No estamos lejos de poder deducir también la edad con la ayuda del genoma. Pese a que no tenemos un tronco como el de los árboles que grabe el paso de los años en forma de anillos, los biólogos moleculares están empeñados en hallar su equivalente. Los que más cerca se han quedado han sido Eric Vilain y su equipo de genetistas de la Universidad de California, en Los Ángeles (EE. UU.), que han comprobado que basta con ana- lizar dos modificaciones químicas del ADN conocidas como metilaciones para calcular la edad de una persona con un margen máximo de error de 5,2 años.
De lejos, la mayor precisión conseguida hasta la fecha. “Preveo que muy pronto la predicción de la edad a partir de marcadores de metilación podría combinarse con otros datos del aspecto presentes en el ADN para incluir en el retrato robot de un sospechoso si es calvo, si tiene canas y arrugas y otros rasgos asociados al paso de los años”, vaticina Kayser en declaraciones a MUY.
SI DAS LA MANO A UN CRIMINAL JUSTO ANTES DE DELINQUIR, PUEDES ACABAR EN CHIRONA
La estatura es otro cantar. Kayser y su equipo evidenciaron que la altura de un individuo depende nada menos que de 180 variantes de ADN. Y el grado de precisión que se obtiene analizándolas es de un 75 %. Esperanzador, pero aún demasiado bajo para los forenses.
El rastro de ADN de un criminal podría decirnos asimismo si, como Jack el Destripador o el famoso estrangulador de Boston, pertenece a ese minoritario 10 % de la población que escribe con la mano izquierda. De momento, se sabe que los portadores del gen LRRTM1 son zurdos.
CUANDO SUBE AL ‘ESTRADO’, EL ADN PUEDE CONTAR ALGUNA MENTIRIJILLA
Sin embargo, la extraordinaria sensibilidad de las técnicas de análisis genético es un arma de doble filo. En esencia porque favorece que se produzcan falsas acusaciones. Como le sucedió en 2013 a Lukis Anderson, un sintecho arrestado en California por el asesinato de un multimillonario de Silicon Valley. La policía científica había encontrado restos de su ADN bajo las uñas de los dedos de la víctima del homicidio. El juez lo condenó: no cabía duda de su culpabilidad. ¿O sí?

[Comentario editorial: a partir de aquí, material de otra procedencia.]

Lemma tracks_trans a b c : tracks a b → tracks b c → tracks a c.
Proof.
  intros (l & Hl & Hp) (l' & Hl' & Hp'). exists (l ++ l'). rewrite app_assoc, <-Hl. split; [done|].
  rewrite heard_app, replay_app. by rewrite Hp.
Qed.

(** A step that keeps the peers and says nothing of them. *)
Definition grows (s s' : Sup) : Prop := sv_peers s' = sv_peers s ∧ mum (sv_out s) (sv_out s').

Lemma grows_tracks s s' : grows s s' → tracks s s'.
Proof. intros [Hp (k & Hk & Hm)]. exists k. split; [done|]. by rewrite (heard_mum k Hm), Hp. Qed.
Lemma grows_refl s : grows s s.
Proof. done. Qed.
Lemma grows_trans a b c : grows a b → grows b c → grows a c.
Proof. intros [E M] [E' M']. split; [congruence|by eapply mum_trans]. Qed.
Lemma grows_out x s : peer_event x = false → grows s (out x s).
Proof. intros Hx. split; [done|by apply mum_snoc]. Qed.
Lemma quiet_grows s s' : quiet s s' → grows s s'.
Proof. intros []. done. Qed.

Section daemon.
Context `{JsonSharedOps, Sha256Ops, HexOps, TomlOps, JsonOps SideCar, JsonOps TrustFile}.
Context (our_id our_fingerprint : string) (config_path versions_path : PathPair).
Context (show_config_error : ConfigError → string) (show_trust_error : TrustError → string).

Local Notation exec := (sup_exec our_id our_fingerprint config_path versions_path show_config_error show_trust_error).
Local Notation reachable := (sup_reachable our_id our_fingerprint config_path versions_path show_config_error show_trust_error).

Lemma teardown_grows s : grows s (teardown_audio_subsystem s).
Proof. unfold teardown_audio_subsystem. cbv zeta. simpl. by destruct (sv_audio s). Qed.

Tras una dura lucha por parte de sus abogados, finalmente se demostró que Anderson nunca había conocido a la víctima y que la tarde previa al crimen había ingresado en un hospital por un coma etílico. Casualmente, quienes lo atendieron al llegar al centro fueron los mismos paramédicos que, varias horas después, acudieron en ambulancia a asistir al multimillonario asesinado. Sin darse cuenta, habían transferido el ADN de Anderson a la víctima del crimen.
Es lo que se conoce como transferencia secundaria de ADN, y sucede con más asiduidad de lo que parece. Decidida a demostrarlo, la antropóloga forense Krista Latham, de la Universidad de Indianápolis (EE. UU.), puso en marcha un experimento en el que pidió a varias parejas de voluntarios que estrecharan sus manos durante dos minutos para, después, sostener cada uno un cuchillo. Cuando se analizaron los mangos de las dos armas blancas, en el 85 % de los casos tenían ADN de ambos voluntarios –del que la había tocado y del que no–. Simulando qué ocurriría si se analizasen los cuchillos en un laboratorio forense como armas homicidas, Latham y sus colegas probaron que en uno de cada cinco casos los análisis de ADN identificaban a la persona que nunca había tenido el cuchillo en sus manos como único sospechoso.
“Esto debería cambiar el modo en que la medicina legal valora las evidencias de ADN”, reflexionaba Latham a raíz del estudio. El ADN nunca miente, es cierto, pero resulta sumamente fácil que se mueva de un sitio a otro y aparezca en lugares que señalan como culpable a una persona inocente. Basta con que hayas estrechado la mano del autor de un crimen antes de que lo cometa para que acabes entre rejas.
“No es que la genética forense no funcione, ni mucho menos, sino que tenemos que interpretar los casos con una visión global, considerando el ADN solo como otra prueba más”, concluye Latham.